Ealaidh lowered the fiddle and let her own kenaz coalesce at her collar bone. She held it between her fingers. “Every Traveler ever since is burdened with his curse, Wanderlust. If we linger too long, who we are begins to unravel. Remain too long … and we too would be entirely lost.”

The bear whelp tugged on her brush tail. “But you’re not mad.”

“Not yet.” She smiled. “But the itches and twitches have begun. The road calls to my bones. No matter how weary I might be, now is the time for my journey to start.” Ealaidh rose and bowed. “Your shire has been gracious. Your hearth has been warm. But a Traveler has no home to call their own. Ado, my friends, until I wander this way again.”

Once more a whelp’s paw stalled her departure. A radan held his naked tail in the other paw as he tugged on her cloak. “Did … did … did you have a home-shire?”

Her heart skipped a painful beat. “Yes. Once a very long time ago I called a special glade my home. A time when I was no older than you.

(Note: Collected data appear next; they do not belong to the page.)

(** ** Selection *)

(** C1.  With the three entries One, Two, Three on a 300x300 canvas, a
    release of the primary button at (250,150) in a running session ends it
    as Selected and writes the label of entry 0, One, and a line feed.  In
    general, in every running session a primary-button release whose
    computed wedge index [idx] satisfies [0 <= idx < n] ends the session as
    Selected with exit status 0, writes the text of the entry at position
    [idx] of the menu and a line feed, and clears the press index; the
    hover index and the frames stay as they are. *)
Theorem primary_release_selects :
  (forall s : Loop,
     running s = true -> width (app s) = 300 -> height (app s) = 300 ->
     let s' := loop_step demo_entries s (XCB_BUTTON_RELEASE 1 250 150) in
     sector demo_entries s 250 150 = 0 /\
     phase s' = Selected /\
     stdout s' = String.append (stdout s) (String.append "One" LF)) /\
  (forall (entries : list string) (s : Loop) (x y : Z),
     running s = true ->
     let idx := sector entries s x y in
     0 <= idx < count entries ->
     let s' := loop_step entries s (XCB_BUTTON_RELEASE 1 x y) in
     phase s' = Selected /\
     exit_code s' = 0 /\
     (exists label : string,
        nth_error entries (Z.to_nat idx) = Some label /\
        stdout s' = String.append (stdout s) (String.append label LF)) /\
     (Z.to_nat idx < List.length entries)%nat /\
     pressed_idx s' = -1 /\
     hover_idx s' = hover_idx s /\ frames s' = frames s).
Proof.
  assert (General : forall (entries : list string) (s : Loop) (x y : Z),
     running s = true ->
     let idx := sector entries s x y in
     0 <= idx < count entries ->
     let s' := loop_step entries s (XCB_BUTTON_RELEASE 1 x y) in
     phase s' = Selected /\
     exit_code s' = 0 /\
     (exists label : string,
        nth_error entries (Z.to_nat idx) = Some label /\
        stdout s' = String.append (stdout s) (String.append label LF)) /\
     (Z.to_nat idx < List.length entries)%nat /\
     pressed_idx s' = -1 /\
     hover_idx s' = hover_idx s /\ frames s' = frames s).
  { intros entries s x y Hrun idx Hidx s'.
    unfold s', loop_step. rewrite Hrun.
    rewrite (release_primary_valid entries s x y Hidx). fold idx.
    pose proof (count_le_length entries) as Hlen.
    assert (Hnth : (Z.to_nat idx < List.length entries)%nat) by lia.
    split; [reflexivity |]. split; [reflexivity |]. split.
    - exists (entry_text entries idx). split; [| reflexivity].
      unfold entry_text. now apply nth_error_nth'.
    - repeat split. exact Hnth. }
  split; [| exact General].
  intros s Hrun HW HH s'.
  assert (E : sector demo_entries s 250 150 = 0).
  { unfold sector. rewrite HW, HH.
    apply sector_index_east; [vm_compute; discriminate | lia | lia]. }
  assert (Hv : 0 <= sector demo_entries s 250 150 < count demo_entries).
  { rewrite E. vm_compute. split; [discriminate | reflexivity]. }
  destruct (General demo_entries s 250 150 Hrun Hv)
    as (Hp & _ & (label & Hnth & Ho) & _).
  rewrite E in Hnth. simpl in Hnth. injection Hnth as <-.
  repeat split; assumption.
Qed.

Lemma primary_release_selects_witness :
  let s := session_start demo_app in
  let s' := loop_step demo_entries s (XCB_BUTTON_RELEASE 1 250 150) in
  phase s' = Selected /\
  stdout s' = String.append (stdout s) (String.append "One" LF).
Proof.
  intros s s'.
  destruct primary_release_selects as [Hdemo _].
  destruct (Hdemo s eq_refl eq_refl eq_refl) as (_ & Hp & Ho).
  split; assumption.
Defined.

(** C3, as the code has it.  A primary-button release whose computed
    wedge index is invalid clears the press index and leaves the session
    running, but with [n >= 1] entries no release is of that kind: every
    point, a point outside the canvas included, has a wedge index in
    [0, n-1], and a primary-button release there clears the press index and
    ends the session as Selected with the label of that wedge written. *)
Theorem primary_release_outside_selects :
  (forall (entries : list string) (s : Loop) (x y : Z),
     running s = true ->
     ~ 0 <= sector entries s x y < count entries ->
     let s' := loop_step entries s (XCB_BUTTON_RELEASE 1 x y) in
     s' = set_pressed_idx s (-1) /\ pressed_idx s' = -1 /\ phase s' = Running) /\
  (forall (entries : list string) (s : Loop) (x y : Z),
     running s = true ->
     1 <= count entries ->
     let idx := sector entries s x y in
     let s' := loop_step entries s (XCB_BUTTON_RELEASE 1 x y) in
     0 <= idx < count entries /\
     pressed_idx s' = -1 /\
     phase s' = Selected /\
     stdout s' = String.append (stdout s)
                   (String.append (entry_text entries idx) LF)).
Proof.
  split.
  - intros entries s x y Hrun Hinv s'.
    unfold s', loop_step. rewrite Hrun.
    rewrite (release_primary_invalid entries s x y Hinv).
    unfold phase; simpl; rewrite Hrun. repeat split.
  - intros entries s x y Hrun Hn idx s'.
    pose proof (sector_in_range entries s x y Hn) as Hs. fold idx in Hs.
    assert (Hv : 0 <= idx < count entries) by lia.
    unfold s', loop_step. rewrite Hrun.
    rewrite (release_primary_valid entries s x y Hv).
    repeat split; lia.
Qed.
(** X16. Applying the same settings again changes nothing but the log of
    the display: from a state whose processor for the user, if any, has a
    history of trimmed, non-blank entries within the capacity 30, a second
    [applySettings] with the same settings returns, with the same fuel,
    leaves the user's processor and language as the first call left them,
    and shows the same display once more. *)
Theorem applySettings_twice
    (cut : str → list str) (languageToLocale : string → string) (fuel : nat)
    (sessionId userId : string) (settings : Settings) (a a1 : LiveCaptionsApp.t) :
  (∀ previous,
     LiveCaptionsApp.userTranscriptProcessors a !! userId = Some previous →
     historyOk previous
     ∧ TranscriptProcessor.maxFinalTranscripts previous = MAX_FINAL_TRANSCRIPTS) →
  LiveCaptionsApp.applySettings cut languageToLocale fuel sessionId userId settings a
  = Returns a1 →
  ∃ a2 display,
    LiveCaptionsApp.applySettings cut languageToLocale fuel sessionId userId settings a1
    = Returns a2
    ∧ LiveCaptionsApp.userTranscriptProcessors a2
      = LiveCaptionsApp.userTranscriptProcessors a1
    ∧ LiveCaptionsApp.userActiveLanguages a2 = LiveCaptionsApp.userActiveLanguages a1
    ∧ LiveCaptionsApp.shown a1 = LiveCaptionsApp.shown a ++ [display]
    ∧ LiveCaptionsApp.shown a2 = LiveCaptionsApp.shown a1 ++ [display].
Proof.
  intros Hprev H. rewrite applySettings_eq in H.
  match type of H with
  | match ?first with Returns _ => _ | Throws => _ | OutOfFuel => _ end = _ =>
      destruct first as [np1| |] eqn:Hfirst; [|done..]
  end.
  destruct (TranscriptProcessor.processString cut fuel np1 (JString []) true)
    as [[np2 out]| |] eqn:Hproc; [|done..].
  inversion H; subst a1; clear H.
  pose proof (processString_final_history cut _ _ _ _ _ Hproc) as [Hh2 _].
  rewrite addToTranscriptHistory_blank in Hh2 by done.
  assert (LiveCaptionsApp.replayHistory cut fuel
            (TranscriptProcessor.finalTranscriptHistory np2)
            (LiveCaptionsApp.newProcessorFor settings) = Returns np1) as Hreplay.
  { rewrite Hh2.
    destruct (LiveCaptionsApp.userTranscriptProcessors a !! userId) as [previous|] eqn:Hp;
      [destruct (negb _)|].
    - destruct (Hprev previous eq_refl) as [[Hall Hlen] Hcap].
      assert (TranscriptProcessor.finalTranscriptHistory np1
              = TranscriptProcessor.finalTranscriptHistory previous) as ->; [|done].
      unfold LiveCaptionsApp.newProcessorFor in Hfirst.
      eapply replay_into_fresh; [exact Hfirst|done|]. by rewrite <- Hcap.
    - by inversion Hfirst; subst.
    - by inversion Hfirst; subst. }
  eexists _, _. rewrite applySettings_eq.
  cbn [LiveCaptionsApp.userTranscriptProcessors LiveCaptionsApp.userActiveLanguages
       LiveCaptionsApp.shown LiveCaptionsApp.sessionDebouncers
       LiveCaptionsApp.inactivityTimers LiveCaptionsApp.timers
       LiveCaptionsApp.nextTimer LiveCaptionsApp.subscriptions].
  rewrite lookup_insert_eq.
  rewrite languageChanged_same
    by (cbn [LiveCaptionsApp.userActiveLanguages]; by rewrite lookup_insert_eq).
  cbn [negb]. rewrite Hreplay, Hproc.
  split; [reflexivity|].
  cbn [LiveCaptionsApp.userTranscriptProcessors LiveCaptionsApp.userActiveLanguages
       LiveCaptionsApp.shown].
  by rewrite !insert_insert_eq.
Qed.
(** X15. With a weight between 0 and 1 the top fused score is at least
    the weight and at least one minus the weight: the candidate of
    greatest semantic score and the one of greatest lexical score are
    ranked no higher than the first. *)
Theorem X15_top_fused_score ALPHA self index query vr h (ds : list dict) :
  bm25 self = Some index →
  (length (chunk_ids self) ≤ length (get_scores index (_tokenize query)))%nat →
  contents h vr = Some ds →
  Forall well_formed ds →
  ds ≠ [] →
  0 <= ALPHA <= 1 →
  ∃ out h' top rest,
    rerank ALPHA self query vr h = Ok (out, h')
    ∧ contents h' out = Some (top :: rest)
    ∧ ALPHA <= fused_score top
    ∧ 1 - ALPHA <= fused_score top.
Proof.
  intros Hbm Hlen Hvr Hwf Hne Halpha.
  destruct (rerank_total ALPHA self index query vr h ds Hbm Hlen Hvr Hwf)
    as (out & h' & m & vs & bs & Hrun & _ & Hvs & Hbs & Hout & _).
  apply Forall2_length in Hvs, Hbs.
  set (output := rank_by (hybrid_scores ALPHA vs bs) (fused ALPHA vs bs ds)) in *.
  assert (output ≡ₚ fused ALPHA vs bs ds) as Hperm.
  { apply rank_by_perm. unfold hybrid_scores. rewrite fused_length, length_imap. lia. }
  pose proof (rank_by_fused_sorted ALPHA vs bs ds (eq_sym Hvs)) as Hsorted.
  fold output in Hsorted.
  assert (∀ i, (i < length ds)%nat →
            ∃ top rest, output = top :: rest
              ∧ hybrid ALPHA (at_ (_normalize_scores vs) i) (at_ (_normalize_scores bs) i)
                <= fused_score top) as Htop.
  { intros i Hi. destruct (lookup_lt_is_Some_2 ds i Hi) as [d Hd].
    set (record := fused_record ALPHA (_normalize_scores vs) (_normalize_scores bs) bs i d).
    assert (record ∈ output) as Hin.
    { apply (elem_of_Permutation_proper record _ _ Hperm).
      apply (list_elem_of_lookup_2 _ i). by rewrite fused_lookup, Hd. }
    destruct output as [|top rest]; [by apply elem_of_nil in Hin|].
    exists top, rest. split; [done|].
    rewrite <- (fused_score_record ALPHA _ _ bs i d). fold record.
    apply StronglySorted_inv in Hsorted as [_ Hall].
    apply elem_of_cons in Hin as [->|Hin]; [apply Qle_refl|].
    rewrite Forall_forall in Hall. by apply Hall. }
  assert (vs ≠ [] ∧ bs ≠ []) as [Hvne Hbne].
  { destruct ds; [done|]. by destruct vs, bs. }
  destruct (normalized_one vs Hvne) as (i & Hi & Hi1).
  destruct (normalized_one bs Hbne) as (j & Hj & Hj1).
  destruct (Htop i) as (top & rest & Heq & Hitop); [lia|].
  destruct (Htop j) as (top' & rest' & Heq' & Hjtop); [lia|].
  rewrite Heq in Heq'. injection Heq' as <- <-.
  exists out, h', top, rest. split_and!; [exact Hrun|by rewrite <- Heq| |].
  - eapply Qle_trans; [|exact Hitop]. unfold hybrid. rewrite Hi1.
    pose proof (normalize_unit bs i ltac:(lia)). nra.
  - eapply Qle_trans; [|exact Hjtop]. unfold hybrid. rewrite Hj1.
    pose proof (normalize_unit vs j ltac:(lia)). nra.
Qed.

End fused_score.

Lemma scenario_candidate_well_formed : Aux.well_formed (Scenario.candidate 10 (9 # 10)).
Proof. split; by eexists. Qed.

Lemma X13_witness :
  ∃ out h' output,
    HybridReranker.rerank config.ALPHA Scenario.reranker "iso" 3%positive Scenario.store
      = Ok (out, h')
    ∧ Heap.contents h' out = Some output
    ∧ Forall (λ d, ∃ s, Aux.number "hybrid_score" d = Some s ∧ (0 <= s <= 1)%Q) output.
Proof.
  apply (X13_fused_score_unit config.ALPHA Scenario.reranker Scenario.index "iso" 3%positive
           Scenario.store Scenario.candidates eq_refl (le_n 2) eq_refl
           scenario_well_formed).
  split; discriminate.
Defined.

Lemma X15_witness :
  ∃ out h' top rest,
    HybridReranker.rerank config.ALPHA Scenario.reranker "iso" 3%positive Scenario.store
      = Ok (out, h')
    ∧ Heap.contents h' out = Some (top :: rest)
    ∧ (config.ALPHA <= Aux.fused_score top)%Q
    ∧ (1 - config.ALPHA <= Aux.fused_score top)%Q.
Proof.
  apply (X15_top_fused_score config.ALPHA Scenario.reranker Scenario.index "iso" 3%positive
           Scenario.store Scenario.candidates eq_refl (le_n 2) eq_refl
           scenario_well_formed).
  - discriminate.
  - split; discriminate.
Defined.

Lemma X14_witness :
  ∃ out h' record s,
    HybridReranker.rerank config.ALPHA Scenario.reranker "iso" 2%positive Lone.store
      = Ok (out, h')
    ∧ Heap.contents h' out = Some [record]
    ∧ record !! "hybrid_score" = Some (VFloat s)
    ∧ (s == 1)%Q.
Proof.
  destruct (X14_single_candidate config.ALPHA Scenario.reranker Scenario.index "iso"
              2%positive Lone.store Lone.candidate AnswerGenerator.init
              eq_refl (le_n 2) eq_refl)
    as (out & h' & record & s & Hrun & Hout & Hrec & Hs & _).
  - split; by eexists.
  - discriminate.
  - exists out, h', record, s. split_and!; [exact Hrun|exact Hout|exact Hrec|exact Hs].
Defined.

(** ** The hybrid search *)

Section hybrid_search.
Import Heap HybridReranker Aux.
Local Open Scope nat_scope.

Lemma slice_to_Forall2 {A B} (R : A → B → Prop) (l : list A) (k : list B) (n : Z) :
  Forall2 R l k → Forall2 R (slice_to l n) (slice_to k n).
Proof.
  intros H. unfold slice_to. rewrite (Forall2_length _ _ _ H).
  destruct (0 <=? n)%Z; by apply Forall2_take.
Qed.

Lemma slice_to_length {A} (l : list A) (n : Z) :
  (0 ≤ n)%Z → length (slice_to l n) = Z.to_nat n `min` length l.
Proof.
  intros Hn. unfold slice_to. apply Z.leb_le in Hn. rewrite Hn. apply length_take.
Qed.
(** * NJ Ski Haus conditions API: a shallow embedding and its properties

    The development follows the repository file by file:

    - [JS]         the fragment of JavaScript the sources rely on (values,
                   coercions, [parseFloat], [parseInt], string methods,
                   exceptions, settled promises);
    - [SnoCountry] [src/lib/scrapers.js], the aggregator-feed pipeline;
    - [PerResort]  [src/njskihaus-api/lib/scrapers.js], one scraper per resort;
    - [Storage]    the persistence gateway ([storage.js], second part of
                   [src/lib/scrapers.js]);
    - [Scrape]     the [/api/scrape] trigger handler (second part of
                   [src/lib/test-scrapers.js]);
    - [Gateway]    [storage.js] again, with the store it reads and writes;
    - [Conditions] [src/njskihaus-api/api/conditions.js], the query handler;
    - [Request]    the requests the per-resort fetch helpers build;
    - [TestScrapers] and [RunScrape], the two command-line runners
                   ([src/lib/test-scrapers.js], and [run-scrape.js], third
                   part of [src/lib/scrapers.js]).

    Conventions of the embedding.

    - A JavaScript string is a [string]; each [ascii] is one code unit in
      U+0000..U+00FF.
    - A JavaScript Number is NaN, an infinity, or a finite value written as
      a decimal [m * 10^e] (every binary64 value has an exact one); the
      operations round their results to the nearest binary64 value, ties to
      even, overflow to an infinity and underflow to zero, as IEEE 754
      arithmetic does. [-0] is identified with [0].
    - The network, the clock and the process environment are read from an
      explicit record, so every function of the sources is a total function
      of that record. *)

From Stdlib Require Import ZArith List Bool Ascii String Lia QArith Qabs Qpower Lqa.
From Stdlib Require Import Sorted.
From Stdlib Require Import DecimalString.
Import ListNotations.

Set Warnings "-register-all".

Local Open Scope string_scope.
Local Open Scope Z_scope.

(* ================================================================== *)
(** * The JavaScript fragment *)
(* ================================================================== *)

Module JS.

(** ** Exceptions and completions *)

(** Every value the sources or their libraries throw is an [Error] object;
    only its class name and [message] are observable here. *)
Record exn := Exn { exn_name : string; message : string }.

Definition Error (msg : string) : exn := Exn "Error" msg.
Definition TypeError (msg : string) : exn := Exn "TypeError" msg.

(** The outcome of evaluating an expression or a function body. *)
Inductive completion (A : Type) : Type :=
| Return (a : A)
| Throw (e : exn).
Arguments Return {A} a.
Arguments Throw {A} e.

Definition bind {A B} (m : completion A) (k : A -> completion B) : completion B :=
  match m with
  | Return a => k a
  | Throw e => Throw e
  end.

Notation "x <- m ;; k" := (bind m (fun x => k))
  (at level 61, m at next level, right associativity).

(** [try { body } catch (e) { handler e }] *)
Definition tryCatch {A} (body : completion A) (handler : exn -> completion A)
  : completion A :=
  match body with
  | Return a => Return a
  | Throw e => handler e
  end.

(** A settled promise, as [Promise.allSettled] reports it. *)
Inductive settled (A : Type) : Type :=
| Fulfilled (value : A)
| Rejected (reason : exn).
Arguments Fulfilled {A} value.
Arguments Rejected {A} reason.

(** An [async function] fulfils with what its body returns and rejects with
    what its body throws. *)
Definition async {A} (body : completion A) : settled A :=
  match body with
  | Return a => Fulfilled a
  | Throw e => Rejected e
  end.

(** [await p] inside a function body. *)
Definition await {A} (p : settled A) : completion A :=
  match p with
  | Fulfilled a => Return a
  | Rejected e => Throw e
  end.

It has been many a decade since I laid eyes on it.”

“Why?”

Her tail swept the floor. “Because … there are stones on the hillside at which I cannot bear to gaze. There are stories that I was born to be a part of and because of a solemn vow … I could not be. Bless your heart little one. On your journey, pick your paths well.”

She turned and padded for the door as fleetly as she could manage, lest they spy the tears welling in her eyes. It was not until she reached the hilltop out of sight of the shire-dwellers that she dared to let her proud head droop to her chest beneath the weight of the solemn vow.

A flash of bright blue stole her attention. A wren with a cheeky grin alighted on her walking staff.

“I don’t need the reminder.” She swatted at him, pestering him into flight. “I’m on my way to everywhere and nowhere. Go on, get!”